* **What is required**
Once you find the line containing "let start := sat_add64 (ifv_base v) off in" in the data below, copy it and each following line exactly, up to and including the line containing "Definition GPT_REVISION_1_0 : Z := 0x10000.", and nothing else.
BEGIN Records to process
(* ===== verification/Volume.v ===== *)
(** * Volumes, the partition table and block requests

    The storage side of the guest firmware below the file system
    (src/raynu_f/gpt.rs, src/raynu_f/blockio.rs, the checksum of
    src/raynu_f/tables.rs and the readers of src/mgmt/disk_persist.rs and
    src/vmx/guest_uefi.rs).

    [VolumeRead] is the trait of src/raynu_f/fat.rs: a reader either fills the whole
    buffer or refuses. A buffer that is read into is its length and, on success, its
    bytes. Fields are taken from buffers whose length the code has checked, so an
    index is never out of range. *)

From S2P Require Import Prelude Bytes.

Module Volume.

(** ** The trait and its readers *)

Class VolumeRead (R : Type) := read_at : R → Z → Z → option (list Z).

(** What the code relies on: as many bytes as were asked for. *)
Class Served {R} `{VolumeRead R} (r : R) : Prop := {
  served_len off n bs : 0 ≤ off → 0 ≤ n → read_at r off n = Some bs → blen bs = n;
  served_bytes off n bs : read_at r off n = Some bs → Forall is_byte bs }.

(** The reader sees the bytes of [img]. *)
Class Backed {R} `{VolumeRead R} (r : R) (img : list Z) : Prop :=
  backed off n : 0 ≤ off → 0 ≤ n → off + n ≤ blen img → read_at r off n = Some (slice off n img).

Record SliceDisk := mkSliceDisk { sd_bytes : list Z }.

#[global] Instance slice_disk_read : VolumeRead SliceDisk := λ d off n,
  e ← checked_add64 off n;
  if blen (sd_bytes d) <? e then None else Some (slice off n (sd_bytes d)).

Record OffsetVol (R : Type) := mkOffsetVol { inner : R; ov_base : Z }.
Arguments mkOffsetVol {R}.
Arguments inner {R}.
Arguments ov_base {R}.

#[global] Instance offset_vol_read `{VolumeRead R} : VolumeRead (OffsetVol R) := λ v off n,
  read_at (inner v) (sat_add64 (ov_base v) off) n.

(** The retained ISO from the start of its boot image on. *)
Record IsoFatVol := mkIsoFatVol { ifv_iso : list Z; ifv_base : Z }.

#[global] Instance iso_fat_vol_read : VolumeRead IsoFatVol := λ v off n,
  let start := sat_add64 (ifv_base v) off in
  e ← checked_add64 start n;
  if blen (ifv_iso v) <? e then None else Some (slice start n (ifv_iso v)).

(** ** Words of a buffer *)

Definition byte_at (b : list Z) (off : Z) : Z := from_le (slice off 1 b).
Definition u16_le (b : list Z) (off : Z) : Z := from_le (slice off 2 b).
Definition u32_le (b : list Z) (off : Z) : Z := from_le (slice off 4 b).
Definition u64_le (b : list Z) (off : Z) : Z := from_le (slice off 8 b).

(** ** CRC-32 *)

Definition crc32_start : Z := 0xFFFFFFFF.

Definition crc32_bit (crc : Z) : Z :=
  let mask := (- Z.land crc 1) mod 2 ^ 32 in
  Z.lxor (Z.shiftr crc 1) (Z.land 0xEDB88320 mask).

Definition crc32_byte (crc b : Z) : Z := Nat.iter 8 crc32_bit (Z.lxor crc b).

Definition crc32_feed (crc : Z) (data : list Z) : Z := foldl crc32_byte crc data.

Definition crc32_finish (crc : Z) : Z := bnot32 crc.

Definition crc32 (data : list Z) : Z := crc32_finish (crc32_feed crc32_start data).

(** ** The partition table *)

Definition MBR_TYPE_GPT : Z := 0xEE.
Definition GPT_SIGNATURE : list Z := [69; 70; 73; 32; 80; 65; 82; 84].
Definition GPT_REVISION_1_0 : Z := 0x10000.
Definition GPT_HEADER_SIZE_MIN : Z := 92.
Definition GPT_LBA_SIZE : Z := 512.
Definition GPT_ENTRY_SIZE_DEFAULT : Z := 128.
Definition GPT_MAX_ENTRIES : Z := 128.
Definition ESP_TYPE_GUID : list Z :=
  [0x28; 0x73; 0x2A; 0xC1; 0x1F; 0xF8; 0xD2; 0x11; 0xBA; 0x4B; 0x00; 0xA0; 0xC9; 0x3E; 0xC9; 0x3B].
END Records to process
* **Task output**
  let start := sat_add64 (ifv_base v) off in
  e ← checked_add64 start n;
  if blen (ifv_iso v) <? e then None else Some (slice start n (ifv_iso v)).

(** ** Words of a buffer *)

Definition byte_at (b : list Z) (off : Z) : Z := from_le (slice off 1 b).
Definition u16_le (b : list Z) (off : Z) : Z := from_le (slice off 2 b).
Definition u32_le (b : list Z) (off : Z) : Z := from_le (slice off 4 b).
Definition u64_le (b : list Z) (off : Z) : Z := from_le (slice off 8 b).

(** ** CRC-32 *)

Definition crc32_start : Z := 0xFFFFFFFF.

Definition crc32_bit (crc : Z) : Z :=
  let mask := (- Z.land crc 1) mod 2 ^ 32 in
  Z.lxor (Z.shiftr crc 1) (Z.land 0xEDB88320 mask).

Definition crc32_byte (crc b : Z) : Z := Nat.iter 8 crc32_bit (Z.lxor crc b).

Definition crc32_feed (crc : Z) (data : list Z) : Z := foldl crc32_byte crc data.

Definition crc32_finish (crc : Z) : Z := bnot32 crc.

Definition crc32 (data : list Z) : Z := crc32_finish (crc32_feed crc32_start data).

(** ** The partition table *)

Definition MBR_TYPE_GPT : Z := 0xEE.
Definition GPT_SIGNATURE : list Z := [69; 70; 73; 32; 80; 65; 82; 84].
Definition GPT_REVISION_1_0 : Z := 0x10000.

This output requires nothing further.